Thoughts by Richard Bleil
As spring is upon us, my thoughts turn to kites. I had a lovely date once with a lovely woman and we bought a lovely kite. It was graduate school, I think. It’s gotten to the point in my life where I’ve lived in so many different places that they begin to merge together in my mind, but I distinctly remember a cute little shop downtown. I had $20 to my name, and the kite was more than I could really afford. The shop keeper really wanted me to have that kite, but at the same time, he wanted as much of the bill as he could get. He kept trying different prices on the kite so between the cost and the tax he ended up with the full bill.
Well, he got close.
Turns out, this act of what was actually kindness (he took all of the money that I had, but, he did let me have the kite under price after all) is an odd example of the point to this post. The yin and the yang, the opposing forces of price and tax that gives rise to a goal, which for me, was to provide an experience with a woman that I can’t even remember anymore. None the less, I hope she had a lovely day and a lovely memory of the kite. I remember the day, even if not the individual with whom I spent it.
Kites are odd things. They only work in a world of contrasts. Beautiful, sunny days with strong winds blowing in new weather. When they are flying, they only fly because of conflict.
The kite flies highest when the conflict is greatest. The force of the wind blowing on the kite, fighting against the tension of the string holding it back. You would think that the kite wants to fly away; it dances, dips, dodges, climbs higher, falls lower, always fighting against the string. The ironic thing is that if the string is released, the kite falls back to the ground.
It doesn’t really want to fly at all.
The kite is actually in it for the fight. It wants to oppose the restrictive force, and when it finally wins, it discovers it has nowhere to go.
Some people live for the struggle, and some struggles are better than others. For some people, the struggle lifts them high into the sky, shining in all of our glory, showing off for all to see, and some of never get to lift far enough off of the ground to be noticed. Some struggles are for the better, like a kite, and some fights are not so glamorous, like getting a carp on the line where the best you can hope for at the end of the fight is a fish too smelly to even be edible.
I’ve had my share of struggles. I fought against arrogant and bullying bosses, and I’ve fought for the betterment of institutions that would rather I never was a part. Like a kite, I don’t know if anybody noticed or not.

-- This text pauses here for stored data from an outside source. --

(** C10.  Registering a record whose name the registry document already
    holds resolves to [false] and leaves the world, hence the document
    with its [last_modified], as it was; register, unregister and
    delete keep the names of the document pairwise distinct; so they
    are distinct in every document reached from the empty one by
    these operations and by the transactions of the processor. *)
Theorem registry_names_unique :
  (forall info w, In (info_name info) (component_names w) ->
                  registerComponent info w = (Ret false, w))
  /\ (forall op w, NoDup (component_names w) ->
                   NoDup (component_names (snd (registry_step op w))))
  /\ (forall w, registry_reachable w -> NoDup (component_names w)).
Proof.
  split; [exact registerComponent_duplicate |].
  split; [exact registry_step_NoDup |].
  induction 1 as [w H | op w _ IH | anthropic modRequest w _ IH | w w' _ IH E].
  - unfold component_names. rewrite H. constructor.
  - now apply registry_step_NoDup.
  - now apply processModification_names_unique.
  - unfold component_names in *. now rewrite E.
Qed.

Lemma registry_names_unique_witness :
  registerComponent Scenario.water_info
    (snd (registerComponent Scenario.water_info Scenario.fresh))
  = (Ret false, snd (registerComponent Scenario.water_info Scenario.fresh)).
Proof.
  apply (proj1 registry_names_unique). vm_compute. left. reflexivity.
Defined.

End RegistryClaims.
(** Modelled from the spec: the user control callback, first in the chain
    (4.3, item 2).  An unset slot does not handle the request.  When the
    callback accepts, the transfer-complete callback and the response it
    designates are recorded. *)
Definition user_request : M core Z :=
  c ← get;
  if control_callback (device c) =? NULL then mret usbd_fail
  else
    r ← call_out (cb_control (control_callback (device c)))
          (ctl_callback env (control_callback (device c)) (st c) (request c));
    if reply_respond r =? usbd_ack then
      modify (fun c =>
        set_cursor (reply_ptr r) (to_uint16 (reply_count r))
          (set_complete_callback (reply_complete r) c)) ;;
      mret usbd_ack
    else mret (reply_respond r).

(** Modelled from the spec: the built-in handling of standard requests
    (4.3, item 2): GET_CONFIGURATION, SET_CONFIGURATION through the
    configuration callback, GET_DESCRIPTOR through the descriptor callback,
    GET_STATUS, SET_FEATURE and CLEAR_FEATURE for an endpoint recipient, and
    SET_ADDRESS, which only stores the pending address. *)
Definition std_request : M core Z :=
  c ← get;
  let req := request c in
  if negb (Z.land (bmRequestType req) USB_REQ_TYPE =? USB_REQ_STANDARD) then mret usbd_fail
  else if bRequest req =? USB_STD_GET_CONFIG then
    store (data_ptr (st c)) [device_cfg (st c)] ;;
    modify (set_cursor (data_ptr (st c)) 1) ;;
    mret usbd_ack
  else if bRequest req =? USB_STD_SET_CONFIG then
    if config_callback (device c) =? NULL then mret usbd_fail
    else
      r ← call_out (cb_config (config_callback (device c)) (to_uint8 (wValue req)))
            (cfg_callback env (config_callback (device c)) (to_uint8 (wValue req)));
      if r =? usbd_ack then
        modify (fun c =>
          set_machine
            (if to_uint8 (wValue req) =? 0 then usbd_state_addressed
             else usbd_state_configured)
            (to_uint8 (wValue req)) c) ;;
        mret usbd_ack
      else mret usbd_fail
  else if bRequest req =? USB_STD_GET_DESCRIPTOR then
    if descriptor_callback (device c) =? NULL then mret usbd_fail
    else
      r ← call_out (cb_descriptor (descriptor_callback (device c)))
            (dsc_callback env (descriptor_callback (device c)) req
               (data_ptr (st c)) (data_count (st c)));
      if fst (fst r) =? usbd_ack then
        modify (set_cursor (snd (fst r)) (to_uint16 (snd r))) ;;
        mret usbd_ack
      else mret usbd_fail
  else if bRequest req =? USB_STD_GET_STATUS then
    stalled ←
      (if Z.land (bmRequestType req) USB_REQ_RECIPIENT =? USB_REQ_ENDPOINT
       then hw_stalled (to_uint8 (wIndex req))
       else mret false);
    store (data_ptr (st c)) [if stalled : bool then 1 else 0; 0] ;;
    modify (set_cursor (data_ptr (st c)) 2) ;;
    mret usbd_ack
  else if (bRequest req =? USB_STD_SET_FEATURE) || (bRequest req =? USB_STD_CLEAR_FEATURE) then
    if Z.land (bmRequestType req) USB_REQ_RECIPIENT =? USB_REQ_ENDPOINT then
      hw_stall (to_uint8 (wIndex req)) (bRequest req =? USB_STD_SET_FEATURE) ;;
      mret usbd_ack
    else mret usbd_fail
  else if bRequest req =? USB_STD_SET_ADDRESS then
    modify (set_pending (Some (to_uint8 (wValue req)))) ;;
    mret usbd_ack
  else mret usbd_fail.
Definition sample_message : message :=
  {| message_text := "What is the capital of France?";
     message_photo := [sample_photo] |}.

Definition sample_chat : chat := {| chat_id := 42 |}.

Definition sample_user : user := {| username := Some "ash" |}.

Definition sample_update : update :=
  inbound sample_message sample_chat sample_user.

(** An edited message: the update has a chat and a sender but
    [update.message] is [None]. *)
Definition edited_update : update :=
  {| update_message := None; effective_chat := Some sample_chat;
     effective_user := Some sample_user |}.

(** [{"candidates": [{"content": {"parts": [{"text": null}]}}]}] *)
Definition null_text_response : pyval :=
  obj [("candidates",
        PList [obj [("content",
                     obj [("parts", PList [obj [("text", PNone)]])])]])].

(** [{"candidates": [{"content": null, "finishReason": "SAFETY"}]}] *)
Definition null_content_response : pyval :=
  obj [("candidates",
        PList [obj [("content", PNone); ("finishReason", PStr "SAFETY")]])].

Definition plain (_ : pyexc) : string := "boom".
Definition opaque_repr (_ : pyval) : string := "?".

(** * Theorems *)

(** ** Base64 round trip *)

Module Base64.

Local Open Scope N_scope.

Lemma sextet_listed (i : N) : i < 64 -> In i sextets.
Proof.
  intros Hi. unfold sextets.
  rewrite <- (N2Nat.id i). apply in_map, in_seq. lia.
Qed.

Lemma sextets_ok : forallb sextet_ok sextets = true.
Proof. vm_compute. reflexivity. Qed.

Lemma b64_index_char (i : N) : i < 64 -> b64_index (b64_char i) = Some i.
Proof.
  intros Hi.
  pose proof (proj1 (forallb_forall _ _) sextets_ok i (sextet_listed i Hi)) as H.
  unfold sextet_ok in H. destruct (b64_index (b64_char i)) as [j|]; [|discriminate].
  apply andb_true_iff in H. destruct H as [H _].
  apply N.eqb_eq in H. congruence.
Qed.

Lemma b64_char_not_pad (i : N) : i < 64 -> is_pad (b64_char i) = false.
Proof.
  intros Hi.
  pose proof (proj1 (forallb_forall _ _) sextets_ok i (sextet_listed i Hi)) as H.
  unfold sextet_ok in H. destruct (b64_index (b64_char i)) as [j|]; [|discriminate].
  apply andb_true_iff in H. destruct H as [_ H].
  apply negb_true_iff in H. exact H.
Qed.

Ltac euclid := Z.to_euclidean_division_equations; lia.

Lemma group24_bound a b c : group24 a b c < 16777216.
Proof.
  unfold group24.
  pose proof (Byte.to_N_bounded a). pose proof (Byte.to_N_bounded b).
  pose proof (Byte.to_N_bounded c). lia.
Qed.
(** C9 fails on this code for a server named [__proto__]: with [a] and
    [__proto__] registered in a ring of three virtual nodes each,
    [getDistribution] returns an object whose only own property is [a]:
    there is no count for the registered server [__proto__], and the
    sample keys that [getServer] gives to it, ["key_0"] for one, are
    counted nowhere, so the counts add up to less than the 10000 sample
    keys.  No field changes. *)
Theorem getDistribution_loses_proto_counts :
  "__proto__"%string ∈ servers (run proto_calls (constructor 3)) ∧
  "key_0"%string ∈ sampleKeys ∧
  fst (getServer "key_0" (run proto_calls (constructor 3)))
  = Normal (Some "__proto__"%string) ∧
  (∃ d, fst (getDistribution (run proto_calls (constructor 3))) = Normal d ∧
        dom d = {["a"%string]} ∧
        d !! "__proto__"%string = None ∧
        ∃ z, total d = Num z ∧ z < 10000) ∧
  snd (getDistribution (run proto_calls (constructor 3)))
  = run proto_calls (constructor 3).
Proof.
  assert ("key_0"%string ∈ sampleKeys) as Hkey.
  { unfold sampleKeys. apply list_elem_of_fmap. exists 0.
    split; [reflexivity|]. apply elem_of_seqZ. lia. }
  assert (fst (getServer "key_0" (run proto_calls (constructor 3)))
          = Normal (Some "__proto__"%string)) as Hserved
    by (vm_compute; reflexivity).
  split_and!; [by_computation|exact Hkey|exact Hserved| |apply getDistribution_frame].
  destruct (getDistribution_result 3 (run proto_calls (constructor 3)))
    as (d & Hd & Hdom & Htot);
    [apply ring_ok_run|by_computation|].
  assert (servers (run proto_calls (constructor 3)) ∖ {["__proto__"%string]}
          = {["a"%string]}) as Hnames by by_computation.
  rewrite Hnames in Hdom. exists d. split_and!; [done|done| |].
  - apply not_elem_of_dom. rewrite Hdom. by intros ?%elem_of_singleton.
  - eexists. split; [exact Htot|].
    pose proof (length_filter_lt
                  (λ k, fst (getServer k (run proto_calls (constructor 3)))
                        ≠ Normal (Some "__proto__"%string))
                  sampleKeys "key_0" Hkey) as Hlt.
    assert (Z.of_nat (length sampleKeys) = 10000) as Hlen.
    { unfold sampleKeys. rewrite length_fmap, length_seqZ. lia. }
    specialize (Hlt (λ Hno, Hno Hserved)). lia.
Qed.
(** [try: m except ValueError: handler; raise]. *)
Definition reraise_value_error {A} (m : M A) (handler : M unit) : M A :=
  λ st, match m st with
        | (st', inl (ValueError msg)) =>
            match handler st' with
            | (st'', inr _) => (st'', inl (ValueError msg))
            | (st'', inl e) => (st'', inl e)
            end
        | r => r
        end.

(** [a, b = fields]. *)
Definition unpack_two (fields : list string) : M (string * string) :=
  match fields with
  | [a; b] => ret (a, b)
  | [] => raise (ValueError "not enough values to unpack (expected 2, got 0)")
  | [_] => raise (ValueError "not enough values to unpack (expected 2, got 1)")
  | _ => raise (ValueError "too many values to unpack (expected 2)")
  end.

(** The locals of [process_tsv_input] next to [images]. *)
Record TsvLocals : Type := mkTsv {
  seen_stems : gset string;
  seen_dup_stems : gset string;
  duplicates : list (Z * Path)
}.

Definition parse_error_message (line_no : Z) (line : string) : string :=
  "Error parsing line " +:+ pretty line_no +:+ ": " +:+ line.

Definition duplicate_message (d : Z * Path) : string :=
  "  " +:+ pretty d.1 +:+ ": " +:+ str d.2.

Definition duplicates_header : string :=
  "Duplicate file stems found for the following filenames:".

Definition duplicates_footer : string :=
  "Filenames, excluding file type, must be unique.".

(** The body of [for line_no, line in enumerate(input_descriptions, start=1)]. *)
Definition tsv_line (images : loc) (line_no : Z) (line : string)
  (lv : TsvLocals) : M TsvLocals :=
  (if bool_decide (Text.strip line = EmptyString) then ret lv
   else
     fields <- reraise_value_error
                 (unpack_two (Text.split Text.tab (Text.strip line)))
                 (secho_err (parse_error_message line_no line)) ;;
     let input_file_path := parse_path fields.1 in
     let input_desc := fields.2 in
     let file_stem := stem input_file_path in
     lv' <- (if bool_decide (file_stem ∉ seen_stems lv) then
               ret (mkTsv (seen_stems lv ∪ {[ file_stem ]}) (seen_dup_stems lv)
                      (duplicates lv))
             else
               lv1 <- (if bool_decide (file_stem ∉ seen_dup_stems lv) then
                         first_occurrence <- dict_get images file_stem ;;
                         n <- get_line_no first_occurrence ;;
                         p <- get_input_file_path first_occurrence ;;
                         ret (mkTsv (seen_stems lv)
                                (seen_dup_stems lv ∪ {[ file_stem ]})
                                (duplicates lv ++ [(n, p)]))
                       else ret lv) ;;
               ret (mkTsv (seen_stems lv1) (seen_dup_stems lv1)
                      (duplicates lv1 ++ [(line_no, input_file_path)]))) ;;
     new_image <- alloc_image (mkImage line_no input_file_path input_desc None) ;;
     dict_set images file_stem new_image ;;
     ret lv')%py.

Fixpoint tsv_loop (images : loc) (line_no : Z) (lines : list string)
  (lv : TsvLocals) : M TsvLocals :=
  match lines with
  | [] => ret lv
  | line :: lines' =>
      (lv' <- tsv_line images line_no line lv ;;
       tsv_loop images (line_no + 1) lines' lv')%py
  end.

(** [process_tsv_input(input_descriptions)]. *)
Definition process_tsv_input (input_descriptions : list string) : M loc :=
  (images <- alloc_dict ;;
   lv <- tsv_loop images 1 input_descriptions (mkTsv ∅ ∅ []) ;;
   match duplicates lv with
   | [] => ret images
   | _ :: _ =>
       secho_err duplicates_header ;;
       for_ (duplicates lv) (λ d, secho_err (duplicate_message d)) ;;
       secho_err duplicates_footer ;;
       raise (SystemExit 1)
   end)%py.



(** The entries of the table: line number, path and description. *)
Abbreviation Entry := (Z * Path * string)%type.



(** The fields of a line, as the loop body splits it. *)
Definition line_fields (line : string) : list string :=
  Text.split Text.tab (Text.strip line).

(** A line the loop skips. *)
Definition blank_line (line : string) : Prop := Text.strip line = EmptyString.

(** A line the loop skips or unpacks. *)
Definition well_formed_line (line : string) : Prop :=
  blank_line line ∨ length (line_fields line) = 2%nat.

(** The entry of a line numbered [line_no], if it has one. *)
Definition line_entry (line_no : Z) (line : string) : list Entry :=
  if bool_decide (blank_line line) then []
  else match line_fields line with
       | [a; b] => [(line_no, parse_path a, b)]
       | _ => []
       end.

(** The entries of the lines, numbered from [line_no]. *)
Fixpoint tsv_entries (line_no : Z) (lines : list string) : list Entry :=
  match lines with
  | [] => []
  | line :: lines' =>
      (line_entry line_no line ++ tsv_entries (line_no + 1) lines')%list
  end.






(** A table the scan can read: the dict is in the store and each of its
    values is a record of the store. *)
Definition table_ok (images : loc) (st : State) (d : gmap string loc) : Prop :=
  dicts st !! images = Some d
  ∧ ∀ s l, d !! s = Some l → is_Some (objs st !! l).

(** A selection [f'] that comes after the selection [f]: the same one, or
    an XMP file after a RAW file. *)
Definition selection_after (f f' : option Path) : Prop :=
  f' = f
  ∨ ∃ c p, f = Some c ∧ f' = Some p ∧ has_class c RAW ∧ has_class p XMP.

(** The record [l] goes from selection to selection as [selection_after]
    allows. *)
Definition record_advances (l : loc) (st st' : State) : Prop :=
  ∀ img c, objs st !! l = Some img → found_file_path img = Some c →
    ∃ img', objs st' !! l = Some img'
            ∧ selection_after (found_file_path img) (found_file_path img').

(** ** Inputs of the table tests *)

Module TsvFixture.

(** A line of two fields. *)
Definition row (a b : string) : string := a +:+ String Text.tab b.

(** The input of [test_input_blank_lines]. *)
Definition blank_lines : list string :=
  [EmptyString; row "IMG_0001.ARW" "Description"; EmptyString].

(** The input of [test_input_missing_tabs]. *)
Definition missing_tab : string := "IMG_0001.ARW Description without tab".

(** The input of [test_input_list_all_duplicate_file_stems]. *)
Definition duplicate_lines : list string :=
  [row "IMG_0001.ARW" "Description for image 1";
   row "IMG_0002.JPG" "Description for image 2";
   row "IMG_0003.JPG" "Description for image 3";
   row "IMG_0001.JPG" "Description for image 1, a duplicate";
   row "IMG_0002.ARW" "Description for image 2, a duplicate";
   row "IMG_0002.XMP" "Description for image 2, another duplicate"].


(** The dict of [Fixture.images_template]. *)
Definition table : gmap string loc :=
  {[ "IMG_0001" := 2%positive; "IMG_0002" := 3%positive;
     "IMG_0003" := 4%positive ]}.

(** The scan of [test_standard_matching]. *)
Definition standard_result : State * (exn + loc) :=
  find_matching_files Fixture.photos Fixture.standard_tree 1%positive false 100
    Fixture.images_template.

(** A directory with a RAW file, its XMP file and a second RAW file of the
    same stem, in three orders. *)
Definition xmp_first : Tree :=
  Dir ["IMG_0001.XMP"; "IMG_0001.ARW"; "IMG_0001.DNG"] [].
Definition xmp_between : Tree :=
  Dir ["IMG_0001.ARW"; "IMG_0001.XMP"; "IMG_0001.DNG"] [].
Definition xmp_last : Tree :=
  Dir ["IMG_0001.ARW"; "IMG_0001.DNG"; "IMG_0001.XMP"] [].

End TsvFixture.


(** ** Facts about the constants *)

Lemma elem_XMP s : s ∈ XMP_TYPES ↔ s = ".xmp".
Proof. unfold XMP_TYPES. set_solver. Qed.

Lemma elem_RAW s :
  s ∈ RAW_TYPES ↔ s = ".arw" ∨ s = ".cr2" ∨ s = ".dng" ∨ s = ".raf" ∨ s = ".nef".
Proof. unfold RAW_TYPES. set_solver. Qed.

Lemma elem_JPG s : s ∈ JPG_TYPES ↔ s = ".jpg" ∨ s = ".jpeg" ∨ s = ".heic".
Proof. unfold JPG_TYPES. set_solver. Qed.

Lemma elem_ALL s :
  s ∈ ALL_AVAILABLE_TYPES ↔ s ∈ XMP_TYPES ∨ s ∈ RAW_TYPES ∨ s ∈ JPG_TYPES.
Proof. unfold ALL_AVAILABLE_TYPES. set_solver. Qed.

Lemma elem_ALL_class s : s ∈ ALL_AVAILABLE_TYPES ↔ ∃ k, s ∈ types_of k.
Proof.
  rewrite elem_ALL. split.
  - intros [H | [H | H]]; [by exists XMP | by exists RAW | by exists RASTER].
  - intros [[] H]; simpl in H; auto.
Qed.

Lemma classes_disjoint s k1 k2 : s ∈ types_of k1 → s ∈ types_of k2 → k1 = k2.
Proof.
  destruct k1, k2; simpl; try done;
    rewrite ?elem_XMP, ?elem_RAW, ?elem_JPG; intros H1 H2;
    exfalso; destruct_or?; subst; discriminate.
Qed.

Lemma priority_class s k : s ∈ types_of k → TYPE_PRIORITIES !! s = Some (rank k).
Proof.
  destruct k; simpl; rewrite ?elem_XMP, ?elem_RAW, ?elem_JPG; intros H;
    destruct_or?; subst; vm_compute; reflexivity.
Qed.
Lemma Qc_of_Z_opp (a : Z) : (of_Z (- a) : Qc) = (- of_Z a)%Qc.
Proof.
  apply Qc_is_canon.
  change (Qred (inject_Z (- a)) == Qred (- Qred (inject_Z a)))%Q.
  rewrite !Qred_correct, inject_Z_opp; reflexivity.
Qed.

Lemma Qc_trunc_of_Z (z : Z) : ftrunc (of_Z z : Qc) = z.
Proof.
  change (Qc_trunc (Q2Qc (inject_Z z)) = z); unfold Qc_trunc, Q2Qc; cbn [this].
  rewrite Qred_identity by (simpl; apply Z.gcd_1_r).
  simpl; apply Z.quot_1_r.
Qed.

Lemma Qc_fold_plus (l : list Qc) (a : Qc) :
  fold_left Qcplus l a = (a + fold_left Qcplus l 0)%Qc.
Proof.
  revert a; induction l as [ | x t IH ]; intros a; simpl.
  - ring.
  - rewrite (IH (a + x)%Qc), (IH (0 + x)%Qc); ring.
Qed.

Lemma Qc_fsum_cons (x : Qc) (l : list Qc) : fsum (x :: l) = (x + fsum l)%Qc.
Proof.
  unfold fsum; qc_ops; simpl; rewrite Qc_fold_plus; ring.
Qed.

Lemma Qc_fsum_affine (l : list Qc) (a b : Qc) :
  fsum (map (fun x => (a * x + b)%Qc) l) =
  (a * fsum l + of_Z (Z.of_nat (length l)) * b)%Qc.
Proof.
  induction l as [ | x t IH ].
  - unfold fsum; cbn [map fold_left length]; change (Z.of_nat 0) with 0;
      qc_ops; ring.
  - cbn [map length]; rewrite !Qc_fsum_cons, IH, Nat2Z.inj_succ.
    unfold Z.succ; rewrite Qc_of_Z_add; qc_ops; ring.
Qed.

Lemma Qc_mean_times_length (l : list Qc) :
  l <> [] -> (of_Z (Z.of_nat (length l)) * mean l)%Qc = fsum l.
Proof.
  intros Hl; unfold mean; qc_ops.
  assert (Hn : (of_Z (Z.of_nat (length l)) : Qc) <> 0%Qc).
  { apply Qc_of_Z_nonzero; destruct l; [ congruence | simpl; lia ]. }
  field; exact Hn.
Qed.

Lemma Qc_fsum_demean (l : list Qc) : fsum (demean l) = 0%Qc.
Proof.
  destruct l as [ | x t ]; [ reflexivity | ].
  unfold demean.
  rewrite (map_ext _ (fun v => (1 * v + - mean (x :: t))%Qc))
    by (intros v; qc_ops; ring).
  rewrite Qc_fsum_affine.
  pose proof (Qc_mean_times_length (x :: t)) as H.
  rewrite <- H by discriminate; ring.
Qed.

Lemma Qc_feqb_true (x y : Qc) : feqb x y = true <-> x = y.
Proof. apply (feqb_eq (N := Num_Qc)). Qed.

Lemma Qc_feqb_false (x y : Qc) : feqb x y = false <-> x <> y.
Proof.
  rewrite <- Qc_feqb_true; destruct (feqb x y); split; congruence.
Qed.

Lemma Qc_mean_scale (c : Qc) (ts : list Qc) :
  mean (map (Qcmult c) ts) = (c * mean ts)%Qc.
Proof.
  destruct ts as [ | x t ]; [ change (0 = c * 0)%Qc; ring | ].
  unfold mean; rewrite length_map.
  rewrite (map_ext _ (fun v => (c * v + 0)%Qc)) by (intros v; ring).
  rewrite Qc_fsum_affine; qc_ops.
  field; apply Qc_of_Z_nonzero; simpl; lia.
Qed.

(** X11: in exact arithmetic, [spc] returns a series of mean zero unchanged
    (it is divided by 1), its result always sums to zero, and for a series
    whose mean is not zero the result does not change when the series is
    multiplied by a non-zero constant. *)
Theorem spc_exact (ts : list Qc) :
  (mean ts = 0%Qc -> spc ts = ts) /\
  fsum (spc ts) = 0%Qc /\
  (forall c : Qc, c <> 0%Qc -> mean ts <> 0%Qc ->
     spc (map (Qcmult c) ts) = spc ts).
Proof.
  assert (H0 : mean ts = 0%Qc -> spc ts = ts).
  { intros Hm; unfold spc; rewrite Hm.
    rewrite <- (map_id ts) at 2; apply map_ext; intros x.
    cbn [fisnan Num_Qc]; qc_ops.
    change (feqb 0%Qc 0%Qc) with true; cbv iota; field; discriminate. }
  split; [ exact H0 | split ].
  - destruct (Qc_eq_dec (mean ts) 0%Qc) as [Hm | Hm].
    + rewrite (H0 Hm).
      destruct ts as [ | x t ]; [ reflexivity | ].
      rewrite <- (Qc_mean_times_length (x :: t)) by discriminate.
      rewrite Hm; ring.
    + unfold spc.
      apply Qc_feqb_false in Hm; change f0 with 0%Qc; rewrite Hm.
      apply Qc_feqb_false in Hm.
      rewrite (map_ext _ (fun v => (/ mean ts * v + Qcopp 1)%Qc))
        by (intros v; cbn [fisnan Num_Qc]; qc_ops; field; exact Hm).
      rewrite Qc_fsum_affine.
      destruct ts as [ | x t ]; [ reflexivity | ].
      rewrite <- (Qc_mean_times_length (x :: t)) by discriminate.
      field; exact Hm.
  - intros c Hc Hm; unfold spc.
    rewrite Qc_mean_scale, map_map.
    assert (Hcm : (c * mean ts)%Qc <> 0%Qc).
    { intros E; apply Qcmult_integral in E; tauto. }
    change f0 with 0%Qc.
    rewrite (proj2 (Qc_feqb_false _ _) Hcm), (proj2 (Qc_feqb_false _ _) Hm).
    apply map_ext; intros x; cbn [fisnan Num_Qc]; qc_ops; field; tauto.
Qed.
(** * synk: synchronising a batch of resources with a cluster

    A shallow embedding of [src/go/pkg/synk/synk.go] (package [synk] of
    googlecloudrobotics/core) and the properties of its reconciliation
    engine: ResourceSet naming and versioning, owner references, the
    per-resource create/update/replace procedure, the CRD gate and the
    bounded retry loop.

    Conventions of the embedding.
    - Go [string] is [string] (a byte sequence); Go [int32] and [int] are [Z]
      with the wrap-around or range check written where the source has it.
    - A Go [(value, error)] result is a sum or a pair with [option error];
      [nil] is [None].
    - A Go [panic] is the [Panics] outcome; every stateful function runs in
      the monad [M], which threads the cluster and an observation trace.
    - [unstructured.Unstructured] pointer arguments that the source mutates in place
      are returned updated; resources are threaded by value, so two list
      entries are two objects.
    - The object store, the REST mapper, the discovery client, the clock and
      the poll timer are collaborators outside the package: they are the
      fields of [Env], and every theorem quantifies over them. *)

From Stdlib Require Import ZArith String Ascii List Decimal DecimalString DecimalZ DecimalPos Lia Sorted Permutation.
From stdpp Require Import base option list gmap strings.

Local Open Scope string_scope.
Local Open Scope list_scope.
Local Open Scope Z_scope.

(** ** Errors and outcomes *)

(** The one argument of the format strings the package uses: [%q] or [%d]. *)
Inductive FmtArg : Type :=
| ArgQ (s : string)
| ArgD (z : Z).

(** Go [error] values, kept structured.  [errors_Errorf prefix a] is
    [errors.Errorf(prefix + verb, a)]: every format string of the package
    ends with its only verb. *)
Inductive error : Type :=
| errors_New (msg : string)
| errors_Errorf (prefix : string) (arg : FmtArg)
| errors_Wrap (cause : error) (msg : string)
| errors_Wrapf (cause : error) (prefix : string) (arg : FmtArg)
| NumError (func num msg : string)
| StatusError (reason msg : string)
| RuntimeError (msg : string).

(** What a call does: return normally or panic. *)
Inductive Outcome (A : Type) : Type :=
| Returns (a : A)
| Panics (e : error).
Arguments Returns {A} a.
Arguments Panics {A} e.

Definition Outcome_bind {A B : Type} (o : Outcome A) (k : A -> Outcome B) : Outcome B :=
  match o with
  | Returns a => k a
  | Panics e => Panics e
  end.

(** [k8serrors.IsNotFound]: the error is an API status with reason NotFound. *)
Definition IsNotFound (err : option error) : bool :=
  match err with
  | Some (StatusError reason _) => String.eqb reason "NotFound"
  | _ => false
  end.

(** [wait.ErrWaitTimeout]. *)
Definition ErrWaitTimeout : error := errors_New "timed out waiting for the condition".

(** ** Integers *)

(** Conversion [int32(x)] of a Go [int]: the low 32 bits, signed. *)
Definition int32 (z : Z) : Z := (z + 2 ^ 31) mod 2 ^ 32 - 2 ^ 31.

Definition maxInt64 : Z := 2 ^ 63 - 1.
Definition minInt64 : Z := - 2 ^ 63.
Definition maxInt32 : Z := 2 ^ 31 - 1.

Taoists speak of “Yin and Yang”, the two opposing forces through which all movement is possible. The Yin of pushing against the ground with the foot in each stride, and the Yang of the surrender of space for our body to move forward.
It’s a funny thing, strife. People avoid it, and hate it, but when I think back, perhaps my proudest moments come from when I was standing up for others, resisting wrongs, fighting the battles that couldn’t be won.
It’s kind of like houseplants. Plants will grow until they get so large that they can no longer grow in their original pot. When this happens, there are really two choices. The first is to do nothing, no strife, no struggle, and no more growth. The other is to transplant it to a new larger pot. The plant doesn’t like this; it’s a struggle, and for a while the plant won’t do well. It’ll lose leaves, look sickly, and generally battle the strife, but in that strife, it will grow larger, stronger and more beautiful.
I’ve since hit the ground. Those holding the strings have let go, and I’ve crashed. Hard. I’m wondering, in fact, if I’ll ever have the opportunity to fly again, if I’ll ever again find my cause. But I can tell you that when I did fly, I flew very high. Maybe that’s enough. Maybe I need to find a way to make that enough.